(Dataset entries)
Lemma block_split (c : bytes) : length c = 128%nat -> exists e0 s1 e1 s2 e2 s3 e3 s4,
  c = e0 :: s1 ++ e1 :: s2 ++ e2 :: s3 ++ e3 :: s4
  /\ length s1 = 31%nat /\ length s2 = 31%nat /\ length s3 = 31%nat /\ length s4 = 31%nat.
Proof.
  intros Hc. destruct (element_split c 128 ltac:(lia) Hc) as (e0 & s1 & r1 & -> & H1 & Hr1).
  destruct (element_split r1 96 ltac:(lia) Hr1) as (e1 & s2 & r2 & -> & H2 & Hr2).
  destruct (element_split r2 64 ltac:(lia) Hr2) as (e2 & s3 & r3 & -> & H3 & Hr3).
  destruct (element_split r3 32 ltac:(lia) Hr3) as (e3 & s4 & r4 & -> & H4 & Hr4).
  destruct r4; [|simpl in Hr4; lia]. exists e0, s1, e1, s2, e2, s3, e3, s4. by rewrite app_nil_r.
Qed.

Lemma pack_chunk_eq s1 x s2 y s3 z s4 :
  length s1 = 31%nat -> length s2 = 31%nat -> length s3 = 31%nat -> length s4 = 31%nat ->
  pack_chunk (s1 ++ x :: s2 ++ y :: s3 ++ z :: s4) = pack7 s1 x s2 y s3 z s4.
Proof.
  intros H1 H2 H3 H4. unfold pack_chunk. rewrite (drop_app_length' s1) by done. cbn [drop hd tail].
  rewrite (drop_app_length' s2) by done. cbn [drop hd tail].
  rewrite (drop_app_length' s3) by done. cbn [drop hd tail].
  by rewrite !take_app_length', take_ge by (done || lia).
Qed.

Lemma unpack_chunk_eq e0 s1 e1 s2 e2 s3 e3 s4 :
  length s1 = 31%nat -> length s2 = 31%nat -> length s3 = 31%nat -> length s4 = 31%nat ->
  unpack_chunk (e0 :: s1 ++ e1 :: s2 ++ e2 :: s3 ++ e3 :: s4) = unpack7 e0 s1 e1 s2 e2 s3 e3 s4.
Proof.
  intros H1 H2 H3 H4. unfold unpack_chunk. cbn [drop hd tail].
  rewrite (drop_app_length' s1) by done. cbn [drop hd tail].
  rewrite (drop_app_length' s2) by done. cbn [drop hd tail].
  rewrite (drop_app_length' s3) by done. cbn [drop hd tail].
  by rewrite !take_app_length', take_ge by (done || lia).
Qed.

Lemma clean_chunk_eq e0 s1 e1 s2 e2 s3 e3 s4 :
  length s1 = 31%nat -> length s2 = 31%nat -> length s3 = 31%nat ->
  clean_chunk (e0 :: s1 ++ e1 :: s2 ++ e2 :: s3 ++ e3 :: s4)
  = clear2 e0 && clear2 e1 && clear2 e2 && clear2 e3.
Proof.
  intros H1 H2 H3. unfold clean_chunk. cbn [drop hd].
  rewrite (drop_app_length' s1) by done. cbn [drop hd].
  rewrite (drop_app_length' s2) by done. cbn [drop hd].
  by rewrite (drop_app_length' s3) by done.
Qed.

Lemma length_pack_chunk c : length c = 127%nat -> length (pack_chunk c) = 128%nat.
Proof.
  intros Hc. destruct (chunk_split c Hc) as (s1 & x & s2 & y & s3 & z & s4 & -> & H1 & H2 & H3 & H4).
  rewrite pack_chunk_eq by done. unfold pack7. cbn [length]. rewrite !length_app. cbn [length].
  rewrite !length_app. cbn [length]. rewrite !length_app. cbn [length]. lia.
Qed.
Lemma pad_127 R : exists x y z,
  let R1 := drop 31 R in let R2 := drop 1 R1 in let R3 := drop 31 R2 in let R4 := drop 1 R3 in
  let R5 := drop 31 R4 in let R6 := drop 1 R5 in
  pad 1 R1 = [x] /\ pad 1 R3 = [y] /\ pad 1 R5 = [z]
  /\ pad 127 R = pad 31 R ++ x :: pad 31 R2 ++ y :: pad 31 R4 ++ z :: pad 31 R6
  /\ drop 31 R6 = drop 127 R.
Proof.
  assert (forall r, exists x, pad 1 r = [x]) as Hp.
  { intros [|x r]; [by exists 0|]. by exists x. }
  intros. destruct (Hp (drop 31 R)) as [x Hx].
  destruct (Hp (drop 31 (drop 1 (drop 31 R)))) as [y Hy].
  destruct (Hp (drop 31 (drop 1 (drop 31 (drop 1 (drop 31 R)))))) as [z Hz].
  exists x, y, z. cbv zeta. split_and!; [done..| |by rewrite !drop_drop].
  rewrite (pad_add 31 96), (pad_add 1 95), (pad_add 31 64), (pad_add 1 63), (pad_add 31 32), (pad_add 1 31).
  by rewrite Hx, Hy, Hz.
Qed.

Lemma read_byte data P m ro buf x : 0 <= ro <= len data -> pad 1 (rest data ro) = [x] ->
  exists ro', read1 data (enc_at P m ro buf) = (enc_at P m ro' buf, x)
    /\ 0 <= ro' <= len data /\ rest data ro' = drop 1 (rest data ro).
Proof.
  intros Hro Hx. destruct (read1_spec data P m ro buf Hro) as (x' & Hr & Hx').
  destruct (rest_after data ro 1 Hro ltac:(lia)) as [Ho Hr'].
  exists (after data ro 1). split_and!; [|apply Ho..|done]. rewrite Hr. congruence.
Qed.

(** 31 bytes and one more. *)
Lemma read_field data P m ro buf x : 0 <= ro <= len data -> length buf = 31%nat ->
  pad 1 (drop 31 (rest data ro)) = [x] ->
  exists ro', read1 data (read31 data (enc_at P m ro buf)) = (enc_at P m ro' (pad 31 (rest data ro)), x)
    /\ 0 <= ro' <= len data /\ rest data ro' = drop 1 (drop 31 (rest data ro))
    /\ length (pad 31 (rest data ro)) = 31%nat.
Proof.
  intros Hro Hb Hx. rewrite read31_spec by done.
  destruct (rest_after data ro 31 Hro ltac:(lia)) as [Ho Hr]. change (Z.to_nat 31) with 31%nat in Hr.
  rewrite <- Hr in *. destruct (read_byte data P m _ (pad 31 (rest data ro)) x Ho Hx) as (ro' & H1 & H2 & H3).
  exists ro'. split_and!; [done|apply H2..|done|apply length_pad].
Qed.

* * *

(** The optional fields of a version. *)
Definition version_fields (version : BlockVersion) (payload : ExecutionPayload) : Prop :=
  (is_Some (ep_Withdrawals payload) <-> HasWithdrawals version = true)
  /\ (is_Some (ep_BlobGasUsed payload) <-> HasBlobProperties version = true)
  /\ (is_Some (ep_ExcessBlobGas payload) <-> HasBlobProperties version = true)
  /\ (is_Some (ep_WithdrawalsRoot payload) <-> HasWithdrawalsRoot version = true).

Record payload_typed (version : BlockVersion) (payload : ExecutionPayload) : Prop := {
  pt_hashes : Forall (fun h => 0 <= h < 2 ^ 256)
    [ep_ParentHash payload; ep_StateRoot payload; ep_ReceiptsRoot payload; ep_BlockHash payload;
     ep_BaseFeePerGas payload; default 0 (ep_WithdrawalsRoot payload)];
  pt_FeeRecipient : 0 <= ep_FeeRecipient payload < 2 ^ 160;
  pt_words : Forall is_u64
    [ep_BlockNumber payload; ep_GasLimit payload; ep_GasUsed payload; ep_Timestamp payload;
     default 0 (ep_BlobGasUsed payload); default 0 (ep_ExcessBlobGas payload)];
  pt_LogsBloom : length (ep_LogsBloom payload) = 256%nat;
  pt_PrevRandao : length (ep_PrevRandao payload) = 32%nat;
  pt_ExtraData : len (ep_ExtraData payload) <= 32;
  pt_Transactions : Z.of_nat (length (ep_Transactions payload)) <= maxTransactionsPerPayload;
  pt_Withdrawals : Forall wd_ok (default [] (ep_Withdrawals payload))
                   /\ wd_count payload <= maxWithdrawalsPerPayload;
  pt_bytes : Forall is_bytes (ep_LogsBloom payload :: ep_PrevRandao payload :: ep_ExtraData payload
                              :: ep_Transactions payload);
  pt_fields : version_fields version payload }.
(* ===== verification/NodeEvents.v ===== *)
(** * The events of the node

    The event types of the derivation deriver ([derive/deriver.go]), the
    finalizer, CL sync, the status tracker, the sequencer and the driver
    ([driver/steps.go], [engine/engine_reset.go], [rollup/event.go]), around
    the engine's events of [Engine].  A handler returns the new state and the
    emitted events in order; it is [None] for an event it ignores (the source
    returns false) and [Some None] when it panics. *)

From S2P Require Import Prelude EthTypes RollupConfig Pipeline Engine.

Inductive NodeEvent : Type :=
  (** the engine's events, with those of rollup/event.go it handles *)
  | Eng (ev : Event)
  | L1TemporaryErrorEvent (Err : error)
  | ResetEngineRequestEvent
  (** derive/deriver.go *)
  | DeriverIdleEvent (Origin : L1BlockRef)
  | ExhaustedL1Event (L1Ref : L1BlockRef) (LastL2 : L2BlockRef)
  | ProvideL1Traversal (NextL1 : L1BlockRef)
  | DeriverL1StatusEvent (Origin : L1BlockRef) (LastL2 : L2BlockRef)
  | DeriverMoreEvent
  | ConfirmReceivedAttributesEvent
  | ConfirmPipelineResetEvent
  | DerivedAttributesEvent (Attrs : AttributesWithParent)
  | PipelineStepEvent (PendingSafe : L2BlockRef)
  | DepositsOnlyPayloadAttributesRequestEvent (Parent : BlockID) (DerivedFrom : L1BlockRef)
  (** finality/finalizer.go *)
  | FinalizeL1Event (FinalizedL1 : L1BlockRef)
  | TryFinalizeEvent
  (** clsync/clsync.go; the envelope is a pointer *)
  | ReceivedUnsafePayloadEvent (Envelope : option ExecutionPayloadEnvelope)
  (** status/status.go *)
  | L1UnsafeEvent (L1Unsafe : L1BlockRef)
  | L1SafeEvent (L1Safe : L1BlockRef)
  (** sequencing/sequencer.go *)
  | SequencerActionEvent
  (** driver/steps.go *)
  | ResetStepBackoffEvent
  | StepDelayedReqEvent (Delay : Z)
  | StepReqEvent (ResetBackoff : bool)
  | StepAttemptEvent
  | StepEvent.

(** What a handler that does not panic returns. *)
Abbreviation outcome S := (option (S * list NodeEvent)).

--

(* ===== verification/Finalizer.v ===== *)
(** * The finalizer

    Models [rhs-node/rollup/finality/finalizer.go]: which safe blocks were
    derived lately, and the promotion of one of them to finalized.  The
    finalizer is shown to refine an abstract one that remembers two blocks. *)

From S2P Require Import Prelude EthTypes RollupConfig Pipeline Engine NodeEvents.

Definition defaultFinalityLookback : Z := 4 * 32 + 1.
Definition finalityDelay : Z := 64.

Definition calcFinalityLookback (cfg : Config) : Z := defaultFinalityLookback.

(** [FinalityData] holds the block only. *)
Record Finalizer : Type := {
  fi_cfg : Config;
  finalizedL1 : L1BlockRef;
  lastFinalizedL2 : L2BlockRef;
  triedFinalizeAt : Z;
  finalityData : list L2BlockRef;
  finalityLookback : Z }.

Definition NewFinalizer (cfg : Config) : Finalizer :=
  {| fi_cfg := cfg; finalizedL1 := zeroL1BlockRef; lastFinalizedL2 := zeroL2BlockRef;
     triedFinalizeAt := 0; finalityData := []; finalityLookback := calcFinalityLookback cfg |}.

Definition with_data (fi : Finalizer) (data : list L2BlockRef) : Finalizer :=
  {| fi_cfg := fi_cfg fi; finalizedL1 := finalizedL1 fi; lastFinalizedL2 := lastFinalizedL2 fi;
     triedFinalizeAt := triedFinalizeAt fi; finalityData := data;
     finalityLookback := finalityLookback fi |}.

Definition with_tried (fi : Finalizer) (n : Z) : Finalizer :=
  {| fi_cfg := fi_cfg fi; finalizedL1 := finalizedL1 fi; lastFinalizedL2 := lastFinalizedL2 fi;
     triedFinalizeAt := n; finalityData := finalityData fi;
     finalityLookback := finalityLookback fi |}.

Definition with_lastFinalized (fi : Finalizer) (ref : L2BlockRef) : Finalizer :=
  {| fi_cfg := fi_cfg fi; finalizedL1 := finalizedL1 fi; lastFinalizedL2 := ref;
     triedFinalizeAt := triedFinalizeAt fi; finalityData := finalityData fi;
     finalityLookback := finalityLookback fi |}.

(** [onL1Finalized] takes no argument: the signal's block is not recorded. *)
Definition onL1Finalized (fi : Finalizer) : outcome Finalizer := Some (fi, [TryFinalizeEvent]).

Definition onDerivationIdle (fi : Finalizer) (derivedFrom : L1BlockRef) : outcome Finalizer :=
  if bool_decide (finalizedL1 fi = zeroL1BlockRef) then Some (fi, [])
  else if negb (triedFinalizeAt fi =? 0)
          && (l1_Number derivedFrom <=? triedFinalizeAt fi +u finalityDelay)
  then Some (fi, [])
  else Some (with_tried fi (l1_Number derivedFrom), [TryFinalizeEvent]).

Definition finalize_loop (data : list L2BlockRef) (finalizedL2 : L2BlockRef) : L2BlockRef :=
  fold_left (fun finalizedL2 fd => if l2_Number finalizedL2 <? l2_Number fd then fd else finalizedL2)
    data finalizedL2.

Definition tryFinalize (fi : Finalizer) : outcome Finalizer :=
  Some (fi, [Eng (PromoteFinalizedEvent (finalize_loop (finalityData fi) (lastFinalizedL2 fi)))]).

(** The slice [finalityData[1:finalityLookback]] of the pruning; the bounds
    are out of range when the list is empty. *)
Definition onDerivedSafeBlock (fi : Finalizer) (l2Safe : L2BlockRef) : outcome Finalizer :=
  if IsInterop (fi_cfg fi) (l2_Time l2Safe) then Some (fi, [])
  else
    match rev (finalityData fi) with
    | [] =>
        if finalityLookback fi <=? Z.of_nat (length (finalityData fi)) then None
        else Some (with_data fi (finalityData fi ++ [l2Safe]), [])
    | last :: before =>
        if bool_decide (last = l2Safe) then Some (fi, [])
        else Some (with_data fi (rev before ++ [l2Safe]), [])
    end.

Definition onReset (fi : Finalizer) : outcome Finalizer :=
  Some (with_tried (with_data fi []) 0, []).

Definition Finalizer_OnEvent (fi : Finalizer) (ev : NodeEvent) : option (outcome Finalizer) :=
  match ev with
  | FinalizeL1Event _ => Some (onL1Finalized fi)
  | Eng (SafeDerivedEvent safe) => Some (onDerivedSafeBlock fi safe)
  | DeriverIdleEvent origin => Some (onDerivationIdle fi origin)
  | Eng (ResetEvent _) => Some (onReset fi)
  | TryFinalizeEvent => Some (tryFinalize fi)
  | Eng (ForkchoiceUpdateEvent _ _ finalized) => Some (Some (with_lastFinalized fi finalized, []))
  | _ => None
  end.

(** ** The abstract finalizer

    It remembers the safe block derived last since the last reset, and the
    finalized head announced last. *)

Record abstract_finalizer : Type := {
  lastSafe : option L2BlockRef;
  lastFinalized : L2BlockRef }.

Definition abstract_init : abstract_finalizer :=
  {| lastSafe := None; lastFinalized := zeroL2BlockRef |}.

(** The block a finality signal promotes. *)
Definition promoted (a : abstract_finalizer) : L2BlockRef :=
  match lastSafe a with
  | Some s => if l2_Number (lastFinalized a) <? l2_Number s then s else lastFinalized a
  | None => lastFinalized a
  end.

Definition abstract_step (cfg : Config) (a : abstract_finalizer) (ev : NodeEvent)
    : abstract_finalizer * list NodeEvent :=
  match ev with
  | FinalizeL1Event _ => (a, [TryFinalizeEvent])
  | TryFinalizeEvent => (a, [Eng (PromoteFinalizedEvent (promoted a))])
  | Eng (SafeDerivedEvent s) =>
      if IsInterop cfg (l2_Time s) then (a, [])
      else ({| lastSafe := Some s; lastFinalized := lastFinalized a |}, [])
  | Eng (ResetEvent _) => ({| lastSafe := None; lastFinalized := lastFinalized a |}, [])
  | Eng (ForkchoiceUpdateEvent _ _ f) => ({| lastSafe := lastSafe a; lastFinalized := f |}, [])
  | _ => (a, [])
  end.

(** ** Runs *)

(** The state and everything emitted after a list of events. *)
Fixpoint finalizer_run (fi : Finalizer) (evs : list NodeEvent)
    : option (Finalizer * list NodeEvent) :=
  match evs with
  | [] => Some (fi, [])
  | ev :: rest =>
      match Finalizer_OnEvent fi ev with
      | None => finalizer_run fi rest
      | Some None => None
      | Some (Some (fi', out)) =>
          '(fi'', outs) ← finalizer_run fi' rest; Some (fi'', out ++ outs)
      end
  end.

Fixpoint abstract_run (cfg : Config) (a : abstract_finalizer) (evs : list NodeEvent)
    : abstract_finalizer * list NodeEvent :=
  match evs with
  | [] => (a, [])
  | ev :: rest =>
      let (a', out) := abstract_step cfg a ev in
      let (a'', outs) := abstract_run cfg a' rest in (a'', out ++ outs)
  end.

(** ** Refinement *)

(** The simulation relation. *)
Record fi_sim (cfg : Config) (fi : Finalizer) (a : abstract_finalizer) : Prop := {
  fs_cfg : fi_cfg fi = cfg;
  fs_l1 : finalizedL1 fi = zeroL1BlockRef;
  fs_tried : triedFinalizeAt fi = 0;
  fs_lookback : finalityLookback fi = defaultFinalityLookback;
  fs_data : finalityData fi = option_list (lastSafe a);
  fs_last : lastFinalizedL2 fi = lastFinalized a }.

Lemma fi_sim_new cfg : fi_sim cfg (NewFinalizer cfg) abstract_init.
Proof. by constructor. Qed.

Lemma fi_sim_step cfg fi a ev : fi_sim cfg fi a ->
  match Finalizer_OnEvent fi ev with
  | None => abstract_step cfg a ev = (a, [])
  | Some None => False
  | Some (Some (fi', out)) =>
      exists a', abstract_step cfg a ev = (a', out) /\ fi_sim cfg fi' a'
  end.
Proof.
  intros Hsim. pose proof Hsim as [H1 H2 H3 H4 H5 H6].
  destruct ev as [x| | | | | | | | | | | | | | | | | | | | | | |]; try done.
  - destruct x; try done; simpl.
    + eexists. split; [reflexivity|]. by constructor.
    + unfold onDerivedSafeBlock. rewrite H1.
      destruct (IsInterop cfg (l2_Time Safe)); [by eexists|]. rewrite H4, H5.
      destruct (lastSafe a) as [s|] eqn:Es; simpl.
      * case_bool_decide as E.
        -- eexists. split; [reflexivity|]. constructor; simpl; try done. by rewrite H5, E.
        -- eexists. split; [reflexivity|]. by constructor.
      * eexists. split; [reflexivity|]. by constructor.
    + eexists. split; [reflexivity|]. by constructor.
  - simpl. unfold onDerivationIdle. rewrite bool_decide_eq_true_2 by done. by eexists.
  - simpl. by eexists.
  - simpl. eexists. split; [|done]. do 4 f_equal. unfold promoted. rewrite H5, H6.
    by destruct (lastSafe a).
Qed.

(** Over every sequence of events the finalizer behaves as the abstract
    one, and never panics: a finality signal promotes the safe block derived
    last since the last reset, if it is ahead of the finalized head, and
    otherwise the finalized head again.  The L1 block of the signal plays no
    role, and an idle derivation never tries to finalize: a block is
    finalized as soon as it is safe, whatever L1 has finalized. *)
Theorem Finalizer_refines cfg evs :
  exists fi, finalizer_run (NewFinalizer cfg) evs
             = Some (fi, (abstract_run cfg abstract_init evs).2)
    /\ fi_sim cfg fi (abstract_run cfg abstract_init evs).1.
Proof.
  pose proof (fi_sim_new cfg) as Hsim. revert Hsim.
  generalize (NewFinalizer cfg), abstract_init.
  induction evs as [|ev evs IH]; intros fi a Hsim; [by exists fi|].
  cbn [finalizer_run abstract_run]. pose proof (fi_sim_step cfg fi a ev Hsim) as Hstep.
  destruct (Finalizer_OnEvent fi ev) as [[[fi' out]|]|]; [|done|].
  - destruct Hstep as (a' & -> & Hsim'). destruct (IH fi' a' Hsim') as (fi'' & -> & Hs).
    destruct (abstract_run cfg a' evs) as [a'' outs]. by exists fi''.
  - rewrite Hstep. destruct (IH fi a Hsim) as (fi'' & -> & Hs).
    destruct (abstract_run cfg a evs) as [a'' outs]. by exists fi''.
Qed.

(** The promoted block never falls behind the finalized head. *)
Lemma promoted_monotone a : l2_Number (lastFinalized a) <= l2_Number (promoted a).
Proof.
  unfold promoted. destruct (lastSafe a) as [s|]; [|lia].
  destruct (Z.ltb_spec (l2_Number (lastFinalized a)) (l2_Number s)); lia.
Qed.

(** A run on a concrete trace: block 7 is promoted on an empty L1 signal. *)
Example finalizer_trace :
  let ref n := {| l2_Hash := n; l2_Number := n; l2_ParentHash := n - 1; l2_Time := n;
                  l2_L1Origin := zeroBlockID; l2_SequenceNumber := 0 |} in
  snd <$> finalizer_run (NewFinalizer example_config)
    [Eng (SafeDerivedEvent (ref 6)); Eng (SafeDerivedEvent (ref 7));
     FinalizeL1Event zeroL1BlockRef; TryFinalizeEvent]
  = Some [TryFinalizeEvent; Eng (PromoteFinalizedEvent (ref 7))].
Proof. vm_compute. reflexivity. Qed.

What you will do:
Using the data above, reproduce exactly the lines between those holding "Lemma block_split (c" and "destruct (element_split r2", inclusive, and no others.

Result for this exercise:
Lemma block_split (c : bytes) : length c = 128%nat -> exists e0 s1 e1 s2 e2 s3 e3 s4,
  c = e0 :: s1 ++ e1 :: s2 ++ e2 :: s3 ++ e3 :: s4
  /\ length s1 = 31%nat /\ length s2 = 31%nat /\ length s3 = 31%nat /\ length s4 = 31%nat.
Proof.
  intros Hc. destruct (element_split c 128 ltac:(lia) Hc) as (e0 & s1 & r1 & -> & H1 & Hr1).
  destruct (element_split r1 96 ltac:(lia) Hr1) as (e1 & s2 & r2 & -> & H2 & Hr2).
  destruct (element_split r2 64 ltac:(lia) Hr2) as (e2 & s3 & r3 & -> & H3 & Hr3).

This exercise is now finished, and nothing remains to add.